**AIM OF THE TASK**
Look through the data below for the line with "NotADirectoryError (path : string)" and the line with "match e with", then output those two and all lines in between, exactly as written.

--------------------

(** * CSV ingestion of the data chatbot: a shallow embedding

    The repository has two loaders, [streamlit_app.py] (the running
    application) and [data.py] (an earlier, unguarded variant).  Both scan a
    folder, parse each CSV file with pandas and concatenate the frames.

    The Python code is embedded as functions in a small effect monad: a
    computation yields the list of events it emitted (Streamlit messages,
    Python warnings, calls of the query engine) and either a value or a raised
    exception.  The file system is a read-only parameter.  The library calls
    the loaders make ([Path.is_dir], [Path.glob], [Path.iterdir],
    [pd.read_csv], [pd.concat], [st.cache_data]) are modelled in their own
    modules, at the level of their documented behaviour. *)

From stdpp Require Import base list strings gmap pretty.
From Stdlib Require Import Ascii.

Local Open Scope string_scope.
Local Open Scope list_scope.
Local Open Scope nat_scope.

(** ** Python exceptions and the effect monad *)

Inductive exn : Type :=
| FileNotFoundError (path : string)
| NotADirectoryError (path : string)
| IsADirectoryError (path : string)
| UnicodeDecodeError (cause : string)
| EmptyDataError
| ParserError (expected saw : nat)
| ValueError (msg : string)
| StopException.

(** [str(e)], as interpolated by the f-strings of the loader. *)
Definition exn_str (e : exn) : string :=
  match e with
  | FileNotFoundError p => "[Errno 2] No such file or directory: '" +:+ p +:+ "'"
  | NotADirectoryError p => "[Errno 20] Not a directory: '" +:+ p +:+ "'"
  | IsADirectoryError p => "[Errno 21] Is a directory: '" +:+ p +:+ "'"
  | UnicodeDecodeError c => c
  | EmptyDataError => "No columns to parse from file"
  | ParserError k n =>
      "Expected " +:+ pretty k +:+ " fields, saw " +:+ pretty n
  | ValueError m => m
  | StopException => EmptyString
  end.

Inductive outcome (A : Type) : Type :=
| Ok (a : A)
| Raised (e : exn).
Arguments Ok {A} a.
Arguments Raised {A} e.

Section Effects.
(** The events are fixed further down; the monad is generic in them. *)
Context {E : Type}.

Definition Eff (A : Type) : Type := list E * outcome A.

Definition ret {A} (a : A) : Eff A := ([], Ok a).
Definition raise {A} (e : exn) : Eff A := ([], Raised e).
Definition emit (ev : E) : Eff unit := ([ev], Ok tt).

Definition bind {A B} (m : Eff A) (k : A → Eff B) : Eff B :=
  match m with
  | (out, Ok a) => let '(out', r) := k a in (out ++ out', r)
  | (out, Raised e) => (out, Raised e)
  end.

(** [try: m except e: h e] *)
Definition try_except {A} (m : Eff A) (h : exn → Eff A) : Eff A :=
  match m with
  | (out, Raised e) => let '(out', r) := h e in (out ++ out', r)
  | done => done
  end.

Definition events {A} (m : Eff A) : list E := fst m.
Definition result {A} (m : Eff A) : outcome A := snd m.
End Effects.
Arguments Eff : clear implicits.

Declare Scope eff_scope.
Delimit Scope eff_scope with eff.
Notation "x <- m ;; k" := (bind m (fun x => k))
  (at level 100, m at next level, right associativity) : eff_scope.
Notation "m ;; k" := (bind m (fun _ => k))
  (at level 100, right associativity) : eff_scope.
Local Open Scope eff_scope.

(** ** The file system

    A finite map from path strings to nodes.  A directory lists the names of
    its immediate children in the order the operating system yields them (the
    discovery order); a listed name whose path is unmapped is a dangling
    entry, the way a broken symbolic link is. *)

Inductive node : Type :=
| Dir (listing : list string)
| File (lines : list string)
| Garbled (cause : string).

Abbreviation FileSystem := (gmap string node).

(** ** [pathlib] *)

Module Pathlib.

Record Path : Type := { parent : string; name : string }.

(** [str(p)] for a child of a folder: the folder as written, a slash, the
    name.  (The folder is not brought to the normal form in which pathlib
    prints it, [data] for [./data]; the file system below is keyed alike.) *)
Definition path_str (p : Path) : string := parent p +:+ "/" +:+ name p.

(** [folder / child] *)
Definition joinpath (folder child : string) : Path :=
  {| parent := folder; name := child |}.

Definition is_dir (fs : FileSystem) (folder : string) : bool :=
  match fs !! folder with
  | Some (Dir _) => true
  | _ => false
  end.

(** Shell-style matching of one name, as [Path.glob] does for a pattern
    without separators: [*] is any run of characters (a leading dot
    included), [?] is any one character; bracket classes, which the pattern
    of the loader does not use, are left out. *)
Fixpoint fnmatch (pat s : string) : bool :=
  match pat with
  | EmptyString => match s with EmptyString => true | String _ _ => false end
  | String c pat' =>
      if Ascii.eqb c "*" then
        (fix star (s : string) : bool :=
           fnmatch pat' s ||
           match s with
           | EmptyString => false
           | String _ s' => star s'
           end) s
      else
        match s with
        | EmptyString => false
        | String d s' =>
            (Ascii.eqb c "?" || Ascii.eqb c d) && fnmatch pat' s'
        end
  end.

(** [list(folder_path.glob(pattern))]; the caller has checked [is_dir]. *)
Definition glob (fs : FileSystem) (folder pattern : string) : list Path :=
  match fs !! folder with
  | Some (Dir listing) =>
      map (joinpath folder) (List.filter (fnmatch pattern) listing)
  | _ => []
  end.

(** [Path(folder).iterdir()], consumed in full. *)
Definition iterdir {E} (fs : FileSystem) (folder : string) : Eff E (list Path) :=
  match fs !! folder with
  | Some (Dir listing) => ret (map (joinpath folder) listing)
  | Some _ => raise (NotADirectoryError folder)
  | None => raise (FileNotFoundError folder)
  end.

(** Index of the last dot: [name.rfind('.')]. *)
Fixpoint rfind_dot (s : string) : option nat :=
  match s with
  | EmptyString => None
  | String c s' =>
      match rfind_dot s' with
      | Some i => Some (S i)
      | None => if Ascii.eqb c "." then Some 0 else None
      end
  end.

(** [p.suffix]: the last dot and what follows it, unless that dot opens or
    closes the name. *)
Definition suffix (p : Path) : string :=
  let n := name p in
  match rfind_dot n with
  | Some i =>
      if ((0 <? i) && (i <? String.length n - 1))%nat
      then String.substring i (String.length n - i) n
      else EmptyString
  | None => EmptyString
  end.

End Pathlib.
Import Pathlib.

(** ** [pandas] *)

Module Pandas.

(** A cell holds the text of its field; [None] is the missing value (NaN)
    that padding and column alignment put in. *)
Definition cell : Type := option string.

--------------------

**SOLVED EXERCISE**
| NotADirectoryError (path : string)
| IsADirectoryError (path : string)
| UnicodeDecodeError (cause : string)
| EmptyDataError
| ParserError (expected saw : nat)
| ValueError (msg : string)
| StopException.

(** [str(e)], as interpolated by the f-strings of the loader. *)
Definition exn_str (e : exn) : string :=
  match e with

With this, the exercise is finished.